The ATA published an update in 2017 for thyroid function testing during pregnancy. Recommendations include:

  • Total T4 measurement (with a pregnancy-adjusted reference range) is reliable for estimating concentration late in pregnancy. A free thyroxine index can also estimate fT4 well.
  • Euthyroid and TPO or Tg antibody positive pregnant women should have serum TSH concentration measured at the start of pregnancy and every 4 weeks through mid-pregnancy.
  • All women seeking care for infertility are recommended to have serum TSH levels measured.
  • Pregnant women with TSH concentrations >2.5 mU/L should be evaluated for TPO antibodies.
  • Women with hypothyroidism or those at risk for hypothyroidism (e.g. patients who are euthyroid but TPO or TGAb positive) should be monitored with a serum TSH measurement every 4 weeks until mid-gestation, and at least once near 30 weeks.
  • “When a suppressed serum TSH is detected in the first trimester (TSH less than the reference range), a medical history, physical examination, and measurement of maternal serum FT4 or TT4 concentrations should be performed. Measurement of TRAb and maternal TT3 may prove helpful in clarifying the etiology of thyrotoxicosis”
  • In women being treated with antithyroid drugs [ATDs] in pregnancy, fT4/TT4 and TSH should be monitored every 4 weeks.
  • “All patients with depression, including postpartum depression, should be screened for thyroid dysfunction.”
  • “Evaluation of serum TSH concentration is recommended for all women seeking care for infertility.”
  • “If the patient has a past history of GD [Graves Disease] treated with ablation (radioiodine or surgery), a maternal serum determination of TRAb is recommended at initial thyroid function testing during early pregnancy. If maternal TRAb concentration is elevated in early pregnancy, repeat testing should occur at weeks 18–22.
  • “If the patient requires treatment with ATDs for GD through mid-pregnancy, a repeat determination of TRAb is again recommended at weeks 18–22. If elevated TRAb is detected at weeks 18–22 or the mother is taking ATD in the third trimester, a TRAb measurement should again be performed in late pregnancy (weeks 30–34) to evaluate the need for neonatal and postnatal monitoring.”
  • “The utility of measuring calcitonin in pregnant women with thyroid nodules is unknown. The task force cannot recommend for or against routine measurement of serum calcitonin in pregnant women with thyroid nodules.”
  • “All newborns should be screened for hypothyroidism by blood spot analysis typically 2–5 days after birth.”
  • “Following the resolution of the thyrotoxic phase of PPT, serum TSH should be measured in approximately 4–8 weeks (or if new symptoms develop) to screen for the hypothyroid phase.”
  • “Women with a prior history of PPT should have TSH testing annually to evaluate for the development of permanent hypothyroidism”
  • “There is insufficient evidence to recommend for or against universal screening for abnormal TSH concentrations in early pregnancy.
  • “There is insufficient evidence to recommend for or against universal screening for abnormal TSH concentrations preconception, with the exception of women planning assisted reproduction or those known to have TPOAb positivity”
  • “Universal screening to detect low FT4 concentrations in pregnant women is not recommended” (Alexander et al., 2017).

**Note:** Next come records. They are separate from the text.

(* ===== verification/Quoting.v ===== *)
(** * Quoting: commands handed to a shell and to AppleScript

    The desktop applications start the relay as administrator through a command
    line that a shell splits, on macOS inside an AppleScript string.
    [desktop/model.cpp] quotes for both, and the Swift application
    [RelayModel.swift] has its own pair of functions.  [shell_words] is how a
    POSIX shell splits a simple command (XCU 2.2 and 2.6.5), undefined where a
    character it does not take literally is met unquoted; [applescript_literal]
    reads a string of AppleScript. *)

From Stdlib Require Import Ascii.
From stdpp Require Import strings.
From S2P Require Import Prelude Bytes Address.

#[local] Open Scope string_scope.

(** ** The code *)

(** [s.replace(c, by)] for a character [c] *)
Fixpoint replace_all (c : ascii) (by_ : string) (s : string) : string :=
  match s with
  | "" => ""
  | String d s => if Ascii.eqb d c then by_ +:+ replace_all c by_ s else String d (replace_all c by_ s)
  end.

Definition squote : ascii := "'".
Definition dquote : ascii := ascii_of_nat 34.
Definition backslash : ascii := "\".
Definition newline : ascii := ascii_of_nat 10.
Definition carriage_return : ascii := ascii_of_nat 13.

Definition quote_mark : string := String squote (String dquote (String squote (String dquote (String squote "")))).

Definition shellQuote (s : string) : string :=
  String squote (replace_all squote quote_mark s) +:+ String squote "".

Definition appleScriptQuote (s : string) : string :=
  let s := replace_all backslash (String backslash (String backslash "")) s in
  let s := replace_all dquote (String backslash (String dquote "")) s in
  let s := replace_all newline (String backslash "n") s in
  let s := replace_all carriage_return (String backslash "r") s in
  String dquote s +:+ String dquote "".

(** [list.join(' ')] *)
Fixpoint join_words (l : list string) : string :=
  match l with
  | [] => ""
  | [w] => w
  | w :: l => w +:+ String " " (join_words l)
  end.

(** The Swift application: the replacement for a quote has a backslash before
    each double quote, and line ends are left as they are in AppleScript. *)
Definition swift_quote_mark : string :=
  String squote (String backslash (String dquote (String squote (String backslash (String dquote (String squote "")))))).
Definition swift_shellQuote (s : string) : string :=
  String squote (replace_all squote swift_quote_mark s) +:+ String squote "".
Definition swift_appleScriptQuote (s : string) : string :=
  let s := replace_all backslash (String backslash (String backslash "")) s in
  let s := replace_all dquote (String backslash (String dquote "")) s in
  String dquote s +:+ String dquote "".

(** ** How a shell and AppleScript read *)

Inductive quoting := Plain | Single | Double.

(** characters with a meaning of their own outside quotes *)
Definition shell_special (c : ascii) : bool :=
  existsb (Ascii.eqb c) (String.list_ascii_of_string "|&;<>()$`*?[#~=%!{}" ++ [newline]).

Definition snoc (w : option string) (c : ascii) : option string := Some (default "" w +:+ String c "").

Fixpoint shell_words (q : quoting) (cur : option string) (s : string) : option (list string) :=
  match q, s with
  | Plain, "" => Some match cur with Some w => [w] | None => [] end
  | _, "" => None
  | Plain, String c s =>
      if Ascii.eqb c " " then
        match cur with Some w => cons w <$> shell_words Plain None s | None => shell_words Plain None s end
      else if Ascii.eqb c squote then shell_words Single (Some (default "" cur)) s
      else if Ascii.eqb c dquote then shell_words Double (Some (default "" cur)) s
      else if Ascii.eqb c backslash then
        match s with String d s => if Ascii.eqb d newline then None else shell_words Plain (snoc cur d) s | "" => None end
      else if shell_special c then None
      else shell_words Plain (snoc cur c) s
  | Single, String c s => if Ascii.eqb c squote then shell_words Plain cur s else shell_words Single (snoc cur c) s
  | Double, String c s =>
      if Ascii.eqb c dquote then shell_words Plain cur s
      else if Ascii.eqb c backslash || Ascii.eqb c "$" || Ascii.eqb c "`" then None
      else shell_words Double (snoc cur c) s
  end.

(** the rest of a literal after its opening quote, with what follows it *)
Fixpoint applescript_rest (s : string) : option (string * string) :=
  match s with
  | "" => None
  | String c s =>
      if Ascii.eqb c dquote then Some ("", s)
      else if Ascii.eqb c backslash then
        match s with
        | String d s =>
            let char := if Ascii.eqb d "n" then Some newline else if Ascii.eqb d "r" then Some carriage_return
              else if Ascii.eqb d dquote || Ascii.eqb d backslash then Some d else None in
            match char, applescript_rest s with
            | Some e, Some (w, rest) => Some (String e w, rest)
            | _, _ => None
            end
        | "" => None
        end
      else match applescript_rest s with Some (w, rest) => Some (String c w, rest) | None => None end
  end.
Definition applescript_literal (s : string) : option (string * string) :=
  match s with String c s => if Ascii.eqb c dquote then applescript_rest s else None | "" => None end.

(** ** Proofs *)

Lemma single_body v : forall w s,
  shell_words Single (Some w) (replace_all squote quote_mark v +:+ String squote s) = shell_words Plain (Some (w +:+ v)) s.
Proof.
  induction v as [|c v IH]; intros w s; cbn [replace_all].
  - change ("" +:+ String squote s) with (String squote s). cbn. by rewrite string_app_nil_r.
  - destruct (Ascii.eqb_spec c squote) as [->|Hc].
    + change (shell_words Single (Some w) ((quote_mark +:+ replace_all squote quote_mark v) +:+ String squote s) =
        shell_words Plain (Some (w +:+ String squote v)) s).
      rewrite string_app_assoc. change (shell_words Single (Some w) (quote_mark +:+ ?x)) with (shell_words Single (Some (w +:+ String squote "")) x).
      rewrite IH, string_app_assoc. done.
    + rewrite string_app_cons. cbn [shell_words]. destruct (Ascii.eqb_spec c squote); [done|]. unfold snoc. cbn [default from_option].
      rewrite IH, string_app_assoc. done.
Qed.
Lemma quoted_word v cur s : shell_words Plain cur (shellQuote v +:+ s) = shell_words Plain (Some (default "" cur +:+ v)) s.
Proof.
  unfold shellQuote. rewrite string_app_cons, string_app_cons, string_app_assoc.
  change (String squote "" +:+ s) with (String squote s). cbn [shell_words]. apply single_body.
Qed.
Lemma join_cons w v l : join_words (w :: v :: l) = w +:+ String " " (join_words (v :: l)).
Proof. done. Qed.

Lemma words_quoted args : shell_words Plain None (join_words (map shellQuote args)) = Some args.
Proof.
  induction args as [|v args IH]; [done|]. destruct args as [|v' args].
  - cbn [map join_words]. rewrite <- (string_app_nil_r (shellQuote v)), quoted_word. done.
  - cbn [map]. cbn [map] in IH. rewrite join_cons, quoted_word. cbn [shell_words Ascii.eqb]. rewrite IH. done.
Qed.

(** one character of an AppleScript literal *)
Definition escape_char (c : ascii) : string :=
  if Ascii.eqb c backslash then String backslash (String backslash "") else
  if Ascii.eqb c dquote then String backslash (String dquote "") else
  if Ascii.eqb c newline then String backslash "n" else
  if Ascii.eqb c carriage_return then String backslash "r" else String c "".
Fixpoint escaped (s : string) : string :=
  match s with "" => "" | String c s => escape_char c +:+ escaped s end.

Lemma replace_app c b x y : replace_all c b (x +:+ y) = replace_all c b x +:+ replace_all c b y.
Proof.
  induction x as [|d x IH]; [done|]. rewrite string_app_cons. cbn [replace_all]. destruct (Ascii.eqb d c); rewrite IH.
  - by rewrite string_app_assoc.
  - done.
Qed.
Lemma escaped_quote s : appleScriptQuote s = String dquote (escaped s) +:+ String dquote "".
Proof.
  unfold appleScriptQuote. do 2 f_equal. induction s as [|c s IH]; [done|]. cbn [escaped]. rewrite <- IH. clear IH.
  cbn [replace_all]. unfold escape_char.
  destruct (Ascii.eqb_spec c backslash) as [->|H1]; [by rewrite !replace_app|].
  cbn [replace_all]. destruct (Ascii.eqb_spec c dquote) as [->|H2]; [by rewrite !replace_app|].
  cbn [replace_all]. destruct (Ascii.eqb_spec c newline) as [->|H3]; [by rewrite !replace_app|].
  cbn [replace_all]. destruct (Ascii.eqb_spec c carriage_return) as [->|H4]; [done|done].
Qed.
Lemma escape_read c x : applescript_rest (escape_char c +:+ x) =
  match applescript_rest x with Some (w, rest) => Some (String c w, rest) | None => None end.
Proof.
  unfold escape_char. destruct (Ascii.eqb_spec c backslash) as [->|H1]; [done|].
  destruct (Ascii.eqb_spec c dquote) as [->|H2]; [done|]. destruct (Ascii.eqb_spec c newline) as [->|H3]; [done|].
  destruct (Ascii.eqb_spec c carriage_return) as [->|H4]; [done|]. change (String c "" +:+ x) with (String c x). cbn [applescript_rest].
  by destruct (Ascii.eqb_spec c dquote), (Ascii.eqb_spec c backslash).
Qed.
Lemma escaped_read s rest : applescript_rest (escaped s +:+ String dquote rest) = Some (s, rest).
Proof. induction s as [|c s IH]; [done|]. cbn [escaped]. by rewrite string_app_assoc, escape_read, IH. Qed.

Lemma literal_quoted s rest : applescript_literal (appleScriptQuote s +:+ rest) = Some (s, rest).
Proof.
  rewrite escaped_quote, string_app_cons, string_app_cons, string_app_assoc. cbn [applescript_literal]. apply escaped_read.
Qed.

(** ** Properties *)

(** C34. The command that is run as administrator is the one that was meant:
    whatever characters the words contain, AppleScript reads the script's string
    literal back as the quoted command, and the shell splits the quoted command
    into exactly those words. *)
Theorem command_survives args rest :
  shell_words Plain None (join_words (map shellQuote args)) = Some args /\
  applescript_literal (appleScriptQuote (join_words (map shellQuote args)) +:+ rest) = Some (join_words (map shellQuote args), rest).
Proof. split; [apply words_quoted|apply literal_quoted]. Qed.

(** The Swift application's quoting does not survive a quote: the word is not
    read back, and what stands between two quotes is outside the quotes. *)
Theorem swift_quote_breaks :
  shell_words Plain None (swift_shellQuote "it's") = None /\
  shell_words Plain None (swift_shellQuote "a' b 'c") = Some [String "a" (String dquote (String backslash (String dquote ""))); "b";
    String backslash (String dquote (String dquote "c"))].
Proof. done. Qed.
(** Qt also reads an address of fewer than four numbers, the last of which fills
    the bytes left: the check passes such a gateway, and the relay refuses it. *)
Definition qt_reads_short (s : string) : option Z :=
  if String.eqb s "10.42.2305" then Some (ipv4_to_u32 [10; 42; 9; 1]) else qt_reads s.
Theorem short_gateway_refused :
  let all := discoverAdapters qt_reads_short qt_prints (sample_interfaces [10; 42; 9; 123]) in
  let p := sample_preferences <| p_gateway := "10.42.2305"%string |> in
  validate qt_reads_short qt_prints Linux (fun s => s) (fun _ => true) p all = None /\
  parse_ipv4 (effective_gateway p (overlay p all)) = None.
Proof. vm_compute. done. Qed.

(** The check passes a network whose text the relay refuses: the subnet of
    192.168.100.7/24 has 16 characters. *)
Theorem desktop_subnet_refused :
  let all := discoverAdapters qt_reads qt_prints (sample_interfaces [192; 168; 100; 7]) in
  validate qt_reads qt_prints Linux (fun s => s) (fun _ => true) sample_preferences all = None /\
  subnet (overlay sample_preferences all) = "192.168.100.0/24"%string /\ parse_subnet "192.168.100.0/24" = None.
Proof. vm_compute. done. Qed.
(** the helper and the relay that root can run: copies when the application
    runs from an AppImage *)
Definition root_programs (h : host) (helper relay : string) : option (string * string) :=
  if bool_decide (o = Linux) && appImage h then
    match copyForRoot h helper, copyForRoot h relay with Some a, Some b => Some (a, b) | _, _ => None end
  else Some (helper, relay).

Definition start (h : host) (p : Preferences) (adapters : list Adapter) (c : controller) : controller :=
  if busy c then c else
  let c := c <| lastError := [] |> in
  match validate toIPv4Address hostString o (resolveGuid h) (isExecutable h) p adapters with
  | Some e => emit (Message (MInvalid e)) c
  | None =>
      let helper := applicationDirPath h +:+ "/grid0-relay-supervisor" in
      if negb (is_windows o) && negb (isExecutable h helper) then emit (Message MHelperMissing) c else
      match root_programs h helper (relayPath p) with
      | None => emit (Message MCopyFailed) c
      | Some (helper, relay) =>
          if negb (report_made h) then emit (Message MNoReport) c else
          if negb (log_opened h) then emit (Message MNoLog) c else
          let c := c <| log := Some 0 |> in
          if is_windows o then start_windows h p adapters c else start_posix h p adapters helper relay c
      end
  end.

(** [~RelayController]: what is done, in order; [waits] tells whether the
    process ends in time on the stop event, [dies] whether it does when killed *)
Definition destroy (waits dies : bool) (c : controller) : list act :=
  (if is_windows o then (if windowsStopEvent c then [SetEvent] else []) ++ (if process c && negb waits then [Killed] else []) else [])
  ++ (if socket c then [Aborted] else [])
  ++ (if process c && negb (is_windows o && (waits || dies)) then [Terminated] else []).

(** ** Events *)

Inductive event :=
| EStart (h : host) (p : Preferences) (adapters : list Adapter)
| EStop
| EFinished (code : Z) (crashed : bool) (rest stderr : list Z)
| EFailedToStart (errorString rest stderr : list Z)
| EConnection (root : bool) (available : list Z)
| ESocket (bytes : list Z)
| EOutput (bytes : list Z)
| EStartupTimeout
| EStopTimeout.

(** what Qt may deliver in a state *)
Definition enabled (e : event) (c : controller) : bool :=
  match e with
  | EStart _ _ _ | EStop => true
  | EFinished _ _ _ _ | EFailedToStart _ _ _ => process c
  | EConnection _ _ => listening c
  | ESocket _ => socket c
  | EOutput _ => is_windows o && process c
  | EStartupTimeout => startupTimeout c
  | EStopTimeout => stopTimeout c
  end.
Definition handle (e : event) (c : controller) : controller :=
  match e with
  | EStart h p adapters => start h p adapters c
  | EStop => stop c
  | EFinished code crashed rest stderr => finished code crashed rest stderr c
  | EFailedToStart errorString rest stderr => failedToStart errorString rest stderr c
  | EConnection root available => newConnection root available c
  | ESocket bytes => readyRead bytes c
  | EOutput bytes => readyReadStandardOutput bytes c
  | EStartupTimeout => startup_timeout c
  | EStopTimeout => stop_timeout c
  end.

Inductive step (c : controller) : controller -> Prop :=
| step_event e : enabled e c = true -> step c (handle e c).
Definition reachable : controller -> Prop := rtc step RelayController.
End Text.

(** ** What receiving changes *)

Definition kept (c : controller) :=
  (process c, listening c, socket c, socketDirectory c, manualCommand c, windowsStopEvent c, stopTimeout c).

(** a line that reports the start is among the signals *)
Definition reports_start (l : list act) : Prop := exists line, In (LineReceived line) l /\ startsWith started_mark line = true.

(** either the state is as before, or the relay has reported that it runs *)
Record received (c c' : controller) : Prop := {
  rc_kept : kept c' = kept c;
  rc_state : (current c' = current c /\ ready c' = ready c /\ startupTimeout c' = startupTimeout c) \/
             (current c <> Stopping /\ current c' = Running /\ ready c' = true /\ startupTimeout c' = false);
  rc_log : log c' = None <-> log c = None;
  rc_out : exists new, out c' = out c ++ new /\ (current c' = current c \/ reports_start new)
}.
#[export] Instance received_preorder : PreOrder received.
Proof.
  split.
  - intros c. constructor; [done|by left|done|]. exists []. rewrite app_nil_r. auto.
  - intros a b c [K1 S1 L1 (n1 & O1 & R1)] [K2 S2 L2 (n2 & O2 & R2)]. constructor; [congruence| |by rewrite L2|].
    2: { exists (n1 ++ n2). rewrite O2, O1, app_assoc. split; [done|].
         destruct R1 as [R1|(l & ? & ?)]; [destruct R2 as [R2|(l & ? & ?)]; [left; congruence|]|]; right; exists l; rewrite in_app_iff; auto. }
    destruct S1 as [(E1 & E2 & E3)|(? & E1 & E2 & E3)], S2 as [(F1 & F2 & F3)|(? & F1 & F2 & F3)]; (left; split_and!; congruence) || (right; split_and!; congruence).
Qed.

Lemma received_emit a c : received c (emit a c).
Proof. constructor; [done|by left|done|]. exists [a]. auto. Qed.

Lemma received_timer c c' : received c c' -> startupTimeout c = false -> startupTimeout c' = false.
Proof. intros [_ [(_ & _ & ->)|(_ & _ & _ & ->)] _ _]; done. Qed.

#[local] Arguments receive : simpl never.
#[local] Arguments receive_line : simpl never.

Section Proofs.
Context (fromUtf8 : list Z -> list Z) (o : os) (toUtf8 : list Z -> list Z).
Context (toIPv4Address : string -> option Z) (hostString : Z -> string) (encode : string -> list Z).

Lemma receive_line_spec raw c : received c (receive_line fromUtf8 raw c).
Proof.
  unfold receive_line. set (line := trimmed _). cbv zeta.
  set (c1 := emit _ c). set (c2 := if startsWith _ _ && _ then _ else c1).
  set (c3 := match after_first _ _ with Some _ => _ | None => c2 end). set (c4 := if text_contains _ _ then _ else c3).
  assert (received c c2).
  { subst c2. destruct (startsWith _ _) eqn:E; cbn [andb]; [|apply received_emit].
    destruct (bool_decide_reflect (current c1 = Stopping)); [apply received_emit|].
    constructor; [done|by right|done|]. exists [LineReceived line; StateChanged Running; Message MRunning].
    cbn. rewrite <- !app_assoc. split; [done|]. right. exists line. split; [by left|done]. }
  assert (received c2 c3) by (subst c3; destruct (after_first _ _); [apply received_emit|done]).
  assert (received c3 c4) by (subst c4; destruct (text_contains _ _); [apply received_emit|done]).
  transitivity c4; [by do 2 (etransitivity; [eassumption|])|]. destruct (_ || _); [|done].
  constructor; [done|by left|done|]. exists [Message (MLine line)]. auto.
Qed.
Lemma receive_lines_spec ls : forall c, received c (fold_left (fun c raw => receive_line fromUtf8 raw c) ls c).
Proof. induction ls as [|l ls IH]; intros c; [done|]. cbn. etransitivity; [apply receive_line_spec|apply IH]. Qed.
Lemma write_log_spec bytes c : received c (write_log bytes c).
Proof.
  unfold write_log. destruct (log c) eqn:E; [|done]. destruct (_ <? _); [|done]. constructor; [done|by left|cbn; by rewrite E|].
  exists [Logged bytes]. auto.
Qed.
Lemma receive_spec bytes c : received c (receive fromUtf8 bytes c).
Proof.
  unfold receive. transitivity (write_log bytes c); [apply write_log_spec|].
  destruct (split_lines _) as [ls rest]. etransitivity; [apply (receive_lines_spec ls)|].
  constructor; [done|by left|done|]. exists []. rewrite app_nil_r. auto.
Qed.

(** ** The invariant *)

Definition resources (c : controller) := (process c, listening c, socket c, startupTimeout c, windowsStopEvent c, stopTimeout c).

(** what is held in each state, exactly *)
Definition held (c : controller) : Prop :=
  match current c with
  | Idle => resources c = (false, false, false, false, false, false)
  | Authorizing => is_windows o = false /\ ready c = false /\ resources c = (true, true, false, false, false, false)
  | Starting =>
      resources c = if is_windows o then (true, false, false, true, true, false) else (true, true, true, true, false, false)
  | Running => ready c = true /\
      resources c = if is_windows o then (true, false, false, false, true, false) else (true, true, true, false, false, false)
  | Stopping =>
      if is_windows o then exists t, resources c = (true, false, false, false, true, t)
      else exists connected, resources c = (true, connected, connected, false, false, false)
  end.
Definition inv (c : controller) : Prop := held c /\ (log c = None <-> current c = Idle).

Ltac kept_eq H := unfold kept in H; injection H as ?Kp ?Kl ?Ks ?Kd ?Km ?Kw ?Kt.

Ltac use_resources :=
  repeat match goal with
  | H : _ /\ _ |- _ => destruct H
  | H : exists _, _ |- _ => destruct H
  | R : resources _ = _ |- _ => unfold resources in R; injection R as ? ? ? ? ? ?
  | H : ?f ?c = ?b |- context [?f ?c] => is_var c; rewrite H
  end.

Lemma inv_received c c' : current c <> Idle -> current c <> Authorizing -> inv c -> received c c' -> inv c'.
Proof.
  intros Hi Ha [H HL] [K S L _]. kept_eq K. split.
  - unfold held, resources in *. rewrite Kp, Kl, Ks, Kw, Kt.
    destruct S as [(-> & -> & ->)|(Hs & -> & -> & ->)]; [done|]. split; [done|].
    destruct (current c); try done; [|destruct H as [_ H]]; destruct (is_windows o); injection H as ? ? ? ? ? ?; congruence.
  - rewrite L, HL. by destruct S as [(-> & _)|(_ & -> & _)].
Qed.

(** [finish] leaves nothing behind, whatever the state was *)
Lemma finish_idle code crashed rest stderr c : process c = false -> (is_windows o = false -> windowsStopEvent c = false /\ stopTimeout c = false) ->
  let c' := finish fromUtf8 o toUtf8 code crashed rest stderr c in
  inv c' /\ current c' = Idle /\ socketDirectory c' = false.
Proof.
  intros Hp Hw. unfold finish. cbv zeta. set (c1 := c <| startupTimeout := false |>).
  set (c2 := if is_windows o then _ else c1). set (c3 := if socket c2 then _ else c2).
  set (c4 := c3 <| listening := false |> <| socketDirectory := false |>).
  set (error := if is_windows o then lastError c4 else _). set (c5 := match error with [] => c4 | _ => _ end). cbv zeta.
  assert (F2 : process c2 = false /\ windowsStopEvent c2 = false /\ stopTimeout c2 = false /\ startupTimeout c2 = false).
  { subst c2. destruct (is_windows o) eqn:W.
    - pose proof (receive_spec rest (c1 <| stopTimeout := false |>)) as R. pose proof (rc_kept _ _ R) as K. kept_eq K.
      split_and!; [exact (eq_trans Kp Hp)|done|exact Kt|by apply (received_timer _ _ R)].
    - by destruct (Hw eq_refl). }
  destruct F2 as (P2 & W2 & T2 & S2).
  assert (F3 : socket c3 = false /\ process c3 = false /\ windowsStopEvent c3 = false /\ stopTimeout c3 = false /\ startupTimeout c3 = false).
  { subst c3. destruct (socket c2) eqn:E; [|by rewrite E]. pose proof (receive_spec rest c2) as R. pose proof (rc_kept _ _ R) as K. kept_eq K.
    split_and!; [done|exact (eq_trans Kp P2)|exact (eq_trans Kw W2)|exact (eq_trans Kt T2)|by apply (received_timer _ _ R)]. }
  destruct F3 as (F31 & F32 & F33 & F34 & F35).
  assert (F5 : received c4 c5) by (subst c5; destruct error; [done|apply receive_spec]).
  pose proof (received_timer _ _ F5 F35) as S5. pose proof (rc_kept _ _ F5) as K. kept_eq K.
  change (listening c4) with false in Kl. change (socketDirectory c4) with false in Kd. change (process c4) with (process c3) in Kp.
  change (socket c4) with (socket c3) in Ks. change (windowsStopEvent c4) with (windowsStopEvent c3) in Kw.
  change (stopTimeout c4) with (stopTimeout c3) in Kt. clearbody c5. clear Hw.
  split_and!; [|done|done]. split; [|done]. unfold held, resources. cbn. congruence.
Qed.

The guideline also lists certain populations of pregnant women that should have serum TSH measured “as soon as pregnancy is confirmed” due to presence of risk factors of thyroid disease. These risk factors include “history of thyroid dysfunction, symptoms or signs of thyroid dysfunction, presence of a goiter, and known thyroid antibody positivity…age >30 years, history of diabetes mellitus type 1, or other autoimmune disorders, history of pregnancy loss, preterm delivery or infertility, history of head or neck radiation or prior thyroid surgery, family history of autoimmune thyroid disease or thyroid dysfunction, morbid obesity, use of amiodarone, lithium, or recent administration of iodinated radiologic contrast, two or more prior pregnancies, and residing in area of moderate to severe iodine deficiency” (Alexander et al., 2017).

ATA, Task Force on Thyroid Hormone Replacement for Hypothyroidism Treatment (2014)
The ATA recommended LT4 as the primary treatment of choice for hypothyroidism due to overall efficacy, low cost, and lack of side effects. The ATA also states that great care should be taken to monitor dose diligently especially in pregnant women, as excessive LT4 can have dangerous side effects (Jonklaas et al., 2014).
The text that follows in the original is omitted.